Die Neuronen verfügen dabei über Ein- und Ausgänge, diese nennt man Synapsen. Der sendende Fortsatz, der Ausgang, wenn man so möchte, nennt sich Axon. Die empfangenden Fortsätze, die Eingänge, werden Dendriten genannt. Sobald das Potenzial am Eingang einen bestimmten Schwellwert überschreitet, wird dies am Axon weitergeleitet und mithilfe von chemischen Botenstoffen an andere Neuronen weitergegeben.

Wenn Lebewesen lernen, erhöht sich die Menge der ausgeschütteten Botenstoffe. Es entstehen weitere Eingänge an den jeweiligen Empfängerstellen oder die Kontaktflächen der Synapsen wachsen. Einfach ausgedrückt ist Lernen bei Lebewesen die ständige Wiederholung einer Übung, die mit dem Ziel verbunden ist, die Tätigkeit zur Perfektion zu führen. Wenn beispielsweise Kinder in der Schule das Schreiben lernen, wird jeder Buchstabe so lange wiederholt, bis er der Vorgabe entspricht.

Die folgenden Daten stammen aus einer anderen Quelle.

Definition dlist_unshift (h : store) (l : dlist) (p : nat)
  : option (store * dlist) :=
  h ← set_prev h (Some p) None;
  h ← set_next h (Some p) (head l);
  match head l with
  | Some _ =>
      h ← set_prev h (head l) (Some p); Some (h, Dlist (Some p) (tail l))
  | None => Some (h, Dlist (Some p) (Some p))
  end.

Definition dlist_add_after (h : store) (l : dlist) (p : nat) (after : option nat)
  : option (store * dlist) :=
  if decide (after = tail l) then dlist_push h l p else
  a ← deref h after;
  h ← set_next h (Some p) (next a);
  h ← set_prev h (Some p) after;
  a ← deref h after;
  h ← set_prev h (next a) (Some p);
  h ← set_next h after (Some p);
  Some (h, l).

Definition dlist_add_before (h : store) (l : dlist) (p : nat) (before : option nat)
  : option (store * dlist) :=
  if decide (before = head l) then dlist_unshift h l p else
  h ← set_next h (Some p) before;
  b ← deref h before;
  h ← set_prev h (Some p) (prev b);
  b ← deref h before;
  h ← set_next h (prev b) (Some p);
  h ← set_prev h before (Some p);
  Some (h, l).

Definition dlist_remove (h : store) (l : dlist) (p : nat) : option (store * dlist) :=
  n ← h !! p;
  '(h, l) ← (if decide (Some p = head l) then Some (h, Dlist (next n) (tail l))
             else h ← set_next h (prev n) (next n); Some (h, l));
  n ← h !! p;
  '(h, l) ← (if decide (tail l = Some p) then Some (h, Dlist (head l) (prev n))
             else h ← set_prev h (next n) (prev n); Some (h, l));
  h ← set_next h (Some p) None;
  h ← set_prev h (Some p) None;
  Some (h, l).
Definition run_sa (m : mem) (sa : stralloc) (o : sa_op) : result :=
  match o with
  | Copy p ys => stralloc_copyb m sa p (zlen ys)
  | Cat p ys => stralloc_catb m sa p (zlen ys)
  | Putc c => stralloc_catc m sa c
  | Insert p ys pos => stralloc_insertb m sa p (Z.of_nat pos) (zlen ys)
  | Replace pos len p ys => stralloc_replace m sa (Z.of_nat pos) (Z.of_nat len) p (zlen ys)
  | Remove pos n =>
      '(_, m, sa) ← stralloc_remove m sa (Z.of_nat pos) (Z.of_nat n); Some (true, m, sa)
  | RemoveAll del => '(m, sa) ← stralloc_remove_all m sa del (length del); Some (true, m, sa)
  | Reverse => m ← stralloc_reverse m sa; Some (true, m, sa)
  | Zero => Some (true, m, stralloc_zero sa)
  end.

(** The caller stops at the first operation that finds no memory. *)
Fixpoint run_sas (m : mem) (sa : stralloc) (os : list sa_op) : result :=
  match os with
  | [] => Some (true, m, sa)
  | o :: os =>
      '(ok, m, sa) ← run_sa m sa o;
      if (ok : bool) then run_sas m sa os else Some (false, m, sa)
  end.

(** The same on byte strings.  Positions are within the string, sizes are
    [small]. *)
Definition spec_sa (xs : list Z) (o : sa_op) : option (list Z) :=
  match o with
  | Copy _ ys => if decide (small (zlen ys)) then Some ys else None
  | Cat _ ys => if decide (small (zlen xs + zlen ys)) then Some (xs ++ ys) else None
  | Putc c => if decide (small (zlen xs + 1)) then Some (xs ++ [c]) else None
  | Insert _ ys pos =>
      if decide (small (zlen xs + zlen ys)) then Some (replaced xs pos pos ys) else None
  | Replace pos len _ ys =>
      if decide (xs <> [] /\ (pos + len <= length xs)%nat /\ small (zlen xs + zlen ys))
      then Some (replaced xs pos (pos + len) ys) else None
  | Remove pos n =>
      if decide ((pos < length xs)%nat /\ Z.of_nat n < 2 ^ 62 /\ zlen xs < 2 ^ 62)
      then Some (replaced xs pos (pos + n) []) else None
  | RemoveAll del => Some (List.filter (fun c => negb (in_set del c)) xs)
  | Reverse => Some (reverse xs)
  | Zero => Some []
  end.

Fixpoint spec_sas (xs : list Z) (os : list sa_op) : option (list Z) :=
  match os with
  | [] => Some xs
  | o :: os => xs ← spec_sa xs o; spec_sas xs os
  end.

(** The source of an operation is outside the string. *)
Definition reads_op (m : mem) (sa : stralloc) (o : sa_op) : Prop :=
  match o with
  | Copy p ys | Cat p ys | Insert p ys _ | Replace _ _ p ys => reads m sa p ys
  | _ => True
  end.

Lemma reads_op_evolves (m m' : mem) (sa sa' : stralloc) (o : sa_op) :
  evolves m sa m' sa' -> reads_op m sa o -> reads_op m' sa' o.
Proof. intros E. destruct o; simpl; [..|done|done|done|done]; try done; by apply reads_evolves. Qed.

Lemma edits_yields (m m' : mem) (sa sa' : stralloc) (xs ys : list Z) :
  edits m sa ys m' sa' -> yields m sa xs ys (Some (true, m', sa')).
Proof. intros [E R]. by exists true, m', sa'. Qed.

Mit künstlichen neuronalen Netzen werden biologische neuronale Netze als informationsverarbeitende Systeme nachgeahmt. Dabei kann man diese im Sinne der Graphentheorie darstellen.

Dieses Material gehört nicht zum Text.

Lemma putalign_loop_ok (fuel : nat) : forall (w : W) (b : buffer) (buf : list Z),
  wf_out b -> 0 < buf_a b -> (patience w + Z.to_nat (buf_a b) < calls)%nat ->
  (length buf + (if (buf_p b =? buf_a b)%Z then 2 else 1) <= fuel)%nat ->
  emits w b buf (putalign_loop calls w b buf fuel).
Proof.
  induction fuel as [|fuel IH]; intros w b buf Hw H0 Hf Hl; [destruct (_ =? _); lia|].
  pose proof Hw as (Hp & Ha & Hb). cbn [putalign_loop]. rewrite u64_id by (split; lia).
  destruct (Z.ltb_spec (buf_a b - buf_p b) (Z.of_nat (length buf))).
  2: { apply emits_append; [done|lia]. }
  set (k := Z.to_nat (buf_a b - buf_p b)).
  assert (length (take k buf) = k) as Hk by (rewrite length_take; lia).
  destruct (buf_append_ok b (take k buf) Hw) as (b1 & -> & Hw1 & Ha1 & Hp1 & Hq1); [lia|].
  cbn [mbind option_bind].
  destruct (flush_ok w b1 Hw1) as (r & w2 & b2 & -> & Hw2 & Ha2 & Hq2 & Hpt2 & Hor); [lia|].
  cbn [mbind option_bind].
  assert (emitted w b1 = emitted w b ++ take k buf) as He
    by (unfold emitted; by rewrite Hp1, app_assoc).
  rewrite He in Hor. destruct Hor as [(-> & Hfl & Hs)|(-> & Hfl & Hs)].
  - change (0 <? 0) with false. cbv iota.
    destruct (IH w2 b2 (drop k buf) Hw2) as (r & w3 & b3 & -> & Hw3 & Ha3 & Hp3 & Hor);
      [lia|lia| |].
    { rewrite length_drop, Hq2. zfalse (0 =? buf_a b2).
      destruct (Z.eqb_spec (buf_p b) (buf_a b)); lia. }
    exists r, w3, b3. split; [done|]. split; [done|]. split; [congruence|]. split; [lia|].
    rewrite (emitted_empty w2 b2 Hq2), Hs, <- app_assoc, take_drop in Hor.
    by apply (settled_from _ _ _ _ _ _ _ _ Hfl Hor).
  - change (-1 <? 0) with true. cbv iota. exists (-1), w2, b2. split; [done|]. split; [done|].
    split; [congruence|]. split; [lia|]. right. split; [done|]. split; [done|].
    rewrite <- (take_drop k buf), app_assoc. by apply prefix_more.
Qed.

Lemma putflush_ok (w : W) (b : buffer) (buf : list Z) :
  wf_out b -> (patience w + Z.to_nat (buf_a b) + length buf < calls)%nat ->
  emits w b buf (buffer_putflush calls None w b buf) /\
  forall r w' b', buffer_putflush calls None w b buf = Some (r, w', b') -> buf_p b' = 0 \/ r = -1.
Proof.
  intros Hw Hf. unfold buffer_putflush.
  destruct (Z.eqb_spec (buf_p b) 0) as [E|E].
  - destruct (stubborn_ok w buf) as (r & w' & -> & Hp & Hor); [lia|]. cbn [mbind option_bind].
    split; [|intros ? ? ? [= <- <- <-]; by left].
    exists r, w', b. split; [done|]. split; [done|]. split; [done|]. split; [done|].
    rewrite !emitted_empty by done. exact Hor.
  - destruct (put_ok w b buf Hw Hf) as (r & w1 & b1 & -> & Hw1 & Ha1 & Hp1 & Hor).
    cbn [mbind option_bind]. destruct Hor as [(-> & Hfl & He)|(-> & Hfl & Hs)].
    + change (0 <? 0) with false. cbv iota.
      destruct (flush_ok w1 b1 Hw1) as (r & w2 & b2 & -> & Hw2 & Ha2 & Hq2 & Hp2 & Hor); [lia|].
      cbn [mbind option_bind]. split; [|intros ? ? ? [= <- <- <-]; by left].
      eexists _, w2, b2. split; [done|]. split; [done|]. split; [congruence|]. split; [lia|].
      rewrite <- He. destruct Hor as [(-> & Hfl2 & Hs)|(-> & Hfl2 & Hs)]; [left|right]; (split; [done|]); (split; [lia|]); [|done].
      by rewrite (emitted_empty w2 b2).
    + change (-1 <? 0) with true. cbv iota. split; [|intros ? ? ? [= <- <- <-]; by right].
      exists (-1), w1, b1. split; [done|]. split; [done|]. split; [done|]. split; [lia|]. by right.
Qed.

Lemma emits_nil (w : W) (b : buffer) : wf_out b -> emits w b [] (Some (0, w, b)).
Proof.
  intros Hw. exists 0, w, b. split; [done|]. split; [done|]. split; [done|]. split; [lia|].
  apply settled_good. by rewrite app_nil_r.
Qed.

Lemma put_times_ok (x : list Z) (n : nat) : forall (w : W) (b : buffer),
  wf_out b -> (patience w + Z.to_nat (buf_a b) + length x < calls)%nat ->
  emits w b (concat (replicate n x)) (put_times calls w b x n).
Proof.
  induction n as [|n IH]; intros w b Hw Hf; [by apply emits_nil|].
  cbn [put_times replicate concat].
  apply (emits_bind _ _ _ _ _ (fun r => r <? 0) (fun w b => put_times calls w b x n));
    [done..|by apply put_ok|].
  intros w' b' Hw' Ha Hp. apply IH; [done|]. rewrite Ha. lia.
Qed.

Lemma concat_single (n : nat) (c : Z) : concat (replicate n [c]) = replicate n c.
Proof. induction n as [|n IH]; [done|]. cbn [replicate concat app]. by rewrite IH. Qed.

(** A number behind its padding. *)
Lemma padded_ok (w : W) (b : buffer) (pad text : list Z) (r : option (Z * W * buffer)) :
  emits w b pad r -> (patience w + Z.to_nat (buf_a b) + length text < calls)%nat ->
  emits w b (pad ++ text) ('(r, w, b) ← r; if r <? 0 then Some (-1, w, b) else buffer_put calls w b text).
Proof.
  intros Hr Hf. apply (emits_bind _ _ _ _ _ (fun r => r <? 0) (fun w b => buffer_put calls w b text));
    [done..|].
  intros w' b' Hw' Ha Hp. apply put_ok; [done|]. rewrite Ha. lia.
Qed.

Lemma puts_ok (w : W) (b : buffer) (s z : list Z) :
  wf_out b -> nonul s -> (patience w + Z.to_nat (buf_a b) + length s < calls)%nat ->
  emits w b s (buffer_puts calls w b (cstr s ++ z)).
Proof.
  intros Hw Hs Hf. unfold buffer_puts, cstr. rewrite <- app_assoc. cbn [app].
  assert (str_len (s ++ 0 :: z) = Some (length s)) as -> by exact (str_len_spec s z Hs). cbn [mbind option_bind]. rewrite take_app_length.
  by apply put_ok.
Qed.

(** ** Sequences of output *)

Inductive out_op : Type :=
  | Put (buf : list Z)
  | Putc (c : Z)
  | Putalign (buf : list Z)
  | Puts (s : list Z)
  | Putspaces (n : nat)
  | Putnum (l : Z) (pad : nat)
  | Putflush (buf : list Z)
  | Flush.

Definition run_out (w : W) (b : buffer) (o : out_op) : option (Z * W * buffer) :=
  match o with
  | Put buf => buffer_put calls w b buf
  | Putc c => buffer_putc calls w b c
  | Putalign buf => buffer_putalign calls w b buf
  | Puts s => buffer_puts calls w b (cstr s)
  | Putspaces n => buffer_putnspace calls w b (Z.of_nat n)
  | Putnum l pad => buffer_putulong0 calls w b l (Z.of_nat pad)
  | Putflush buf => buffer_putflush calls None w b buf
  | Flush => buffer_flush calls w b
  end.

(** The bytes an operation puts in. *)
Definition out_text (o : out_op) : list Z :=
  match o with
  | Put buf | Putalign buf | Puts buf | Putflush buf => buf
  | Putc c => [c]
  | Putspaces n => replicate n 32
  | Putnum l pad =>
      let text := fst (fmt_ulong true l) in replicate (pad - length text) 32 ++ text
  | Flush => []
  end.

Definition out_valid (o : out_op) : Prop :=
  match o with Puts s => nonul s | Putnum l _ => is_u64 l | _ => True end.

Fixpoint run_outs (w : W) (b : buffer) (os : list out_op) : option (Z * W * buffer) :=
  match os with
  | [] => Some (0, w, b)
  | o :: os =>
      '(r, w, b) ← run_out w b o;
      if r <? 0 then Some (-1, w, b) else run_outs w b os
  end.

Lemma run_out_ok (w : W) (b : buffer) (o : out_op) :
  wf_out b -> 0 < buf_a b -> out_valid o ->
  (patience w + Z.to_nat (buf_a b) + length (out_text o) + 1 < calls)%nat ->
  emits w b (out_text o) (run_out w b o).
Proof.
  intros Hw H0 Hv Hf. destruct o as [buf|c|buf|s|n|l pad|buf|]; cbn [run_out out_text] in *.
  - apply put_ok; [done|lia].
  - apply putc_ok; [done|simpl in *; lia].
  - apply putalign_loop_ok; [done|done|lia|]. destruct (_ =? _); lia.
  - pose proof (puts_ok w b s [] Hw Hv) as Hs. rewrite app_nil_r in Hs. apply Hs. lia.
  - unfold buffer_putnspace. destruct (Z.ltb_spec 0 (Z.of_nat n)).
    + rewrite Nat2Z.id. apply put_ok; [done|]. lia.
    + replace n with O by lia. by apply emits_nil.
  - cbn [out_valid] in Hv. unfold buffer_putulong0. rewrite fmt_ulong_num in * by done.
    unfold num_out in *. cbn [fst] in *. rewrite length_fmap in *.
    rewrite length_app, length_replicate, length_fmap in Hf. apply padded_ok.
    + unfold buffer_putnspace.
      destruct (Z.ltb_spec (Z.of_nat (length (numeral 10 l))) (Z.of_nat pad)).
      * ztrue (0 <? Z.of_nat pad - Z.of_nat (length (numeral 10 l))).
        replace (Z.to_nat (Z.of_nat pad - Z.of_nat (length (numeral 10 l))))
          with (pad - length (numeral 10 l))%nat by lia.
        apply put_ok; [done|]. rewrite length_replicate. lia.
      * replace (pad - length (numeral 10 l))%nat with O by lia. by apply emits_nil.
    + rewrite length_fmap. lia.
  - apply putflush_ok; [done|lia].
  - destruct (flush_ok w b Hw) as (r & w' & b' & -> & Hw' & Ha' & Hq & Hp & Hor); [lia|].
    exists r, w', b'. split; [done|]. split; [done|]. split; [done|]. split; [lia|].
    rewrite app_nil_r. apply (settled_same _ _ _ _ _ _ _ Hor); [|done].
    by rewrite (emitted_empty w' b' Hq).
Qed.

Lemma run_outs_ok (os : list out_op) : forall (w : W) (b : buffer),
  wf_out b -> 0 < buf_a b -> Forall out_valid os ->
  (patience w + Z.to_nat (buf_a b) + length (concat (map out_text os)) + 1 < calls)%nat ->
  emits w b (concat (map out_text os)) (run_outs w b os).
Proof.
  induction os as [|o os IH]; intros w b Hw H0 Hv Hf; [by apply emits_nil|].
  cbn [run_outs map concat] in *. rewrite length_app in Hf.
  apply list.Forall_cons in Hv as [Ho Hv].
  apply (emits_bind _ _ _ _ _ (fun r => r <? 0) (fun w b => run_outs w b os)); [done..| |].
  - apply run_out_ok; (done || lia).
  - intros w' b' Hw' Ha Hp. apply IH; try done; rewrite Ha; lia.
Qed.
End output_laws.

(** A flush behind a sequence. *)
Lemma run_outs_flush {W : Type} `{!Errno W, !Writer W} (calls : nat) (os : list out_op) : forall (w : W) (b : buffer),
  run_outs calls w b (os ++ [Flush]) =
    ('(r, w, b) ← run_outs calls w b os;
     if r <? 0 then Some (-1, w, b) else
     '(r, w, b) ← buffer_flush calls w b; Some (if r <? 0 then -1 else 0, w, b)).
Proof.
  induction os as [|o os IH]; intros w b; cbn [app run_outs].
  - cbn [run_out mbind option_bind]. change (0 <? 0) with false. cbv iota.
    destruct (buffer_flush calls w b) as [[[r w'] b']|]; [|done]. cbn [mbind option_bind].
    by destruct (r <? 0).
  - destruct (run_out calls w b o) as [[[r w'] b']|]; [|done]. cbn [mbind option_bind].
    destruct (r <? 0); [done|apply IH].
Qed.

(** ** Input *)

Section input_laws.
Context {W : Type} `{ReaderLaws W} (calls : nat).

Definition wf_in (b : buffer) : Prop :=
  0 <= buf_p b <= buf_n b /\ buf_n b <= buf_a b /\ 0 < buf_a b /\
  buf_a b = Z.of_nat (length (buf_x b)) /\ buf_a b < 2 ^ 62.

(** The bytes read and not yet taken, and all the input that is left. *)
Definition ahead (b : buffer) : list Z :=
  block (buf_x b) (Z.to_nat (buf_p b)) (Z.to_nat (buf_n b - buf_p b)).
Definition input (w : W) (b : buffer) : list Z := ahead b ++ stream w.

Lemma ahead_length (b : buffer) :
  wf_in b -> Z.of_nat (length (ahead b)) = buf_n b - buf_p b.
Proof. intros (Hp & Hn & _ & Ha & _). unfold ahead. rewrite block_length; lia. Qed.

Lemma read_loop_ok (fuel : nat) : forall (w : W) (len : Z),
  0 < len -> (tries w < fuel)%nat ->
  exists r l w', read_loop w len fuel = Some (r, l, w') /\ (tries w' <= tries w)%nat /\
    (r < 0 /\ read_faults w < read_faults w' /\ stream w' = stream w \/
     r = Z.of_nat (length l) /\ r <= len /\ stream w = l ++ stream w' /\
       (l = [] -> stream w = []) /\ read_faults w' = read_faults w).
Proof.
  induction fuel as [|fuel IH]; intros w len H0 Hf; [lia|]. cbn [read_loop].
  destruct (op_read w len) as [[r l] w1] eqn:E. apply read_law in E as [Ht Hr]; [|done].
  destruct (Z.ltb_spec r 0); cbn [andb].
  - destruct Hr as [Hs He]. destruct (eintr w1).
    + destruct He as [He Hfl]. destruct (IH w1 len H0) as (r' & l' & w' & -> & Ht' & Hor); [lia|].
      rewrite Hs, Hfl in Hor. exists r', l', w'. split; [done|]. split; [lia|done].
    + exists r, l, w1. split; [done|]. split; [lia|]. left. split; [done|]. split; [lia|done].
  - exists r, l, w1. split; [done|]. split; [done|]. by right.
Qed.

Abbildung 1 zeigt den schematischen Aufbau eines künstlichen neuronalen Netzes. Es besteht aus einem gerichteten Graphen, in welchem die Knoten die künstlichen Neuronen sind und die Kanten die Verbindungen dazwischen. Die Neuronen werden eingeteilt in Eingabe-, Ausgabe- und versteckte Neuronen.

Abb. 1: Darstellung eines künstlichen neuronalen Netzes

Abbildung 2 zeigt eine schematische Darstellung eines einzelnen künstlichen Neurons. Die Verbindungen zwischen den Neuronen sind gewichtet. Hier sind diese Gewichte mit w1 bis w3 (weight) gekennzeichnet. Das Gewicht der einzelnen Verbindung stellt das künstliche Wissen dar. Jedes Neuron besitzt drei Zustandswerte: die Netzeingabe, die Aktivierung und einen Wert für die Ausgabe. Jedes Neuron hat zu seinen Statuswerten auch eine zugehörige Funktion (Netzeingabefunktion, Aktivierungsfunktion und Ausgabefunktion).

Abb. 2: Schematische Darstellung eines künstlichen Neurons

Die Netzeingabefunktion net entspricht der Summe der einzelnen Gewichte der Eingabeneuronen i1 bis i3. Die Aktivierungsfunktion f(net) bestimmt in Abhängigkeit der Eingabe den Wert der Ausgabe o (output). Die Ausgabe kann wiederum Eingabe für ein neues Neuron sein oder die Netzausgabe des kompletten Netzes darstellen.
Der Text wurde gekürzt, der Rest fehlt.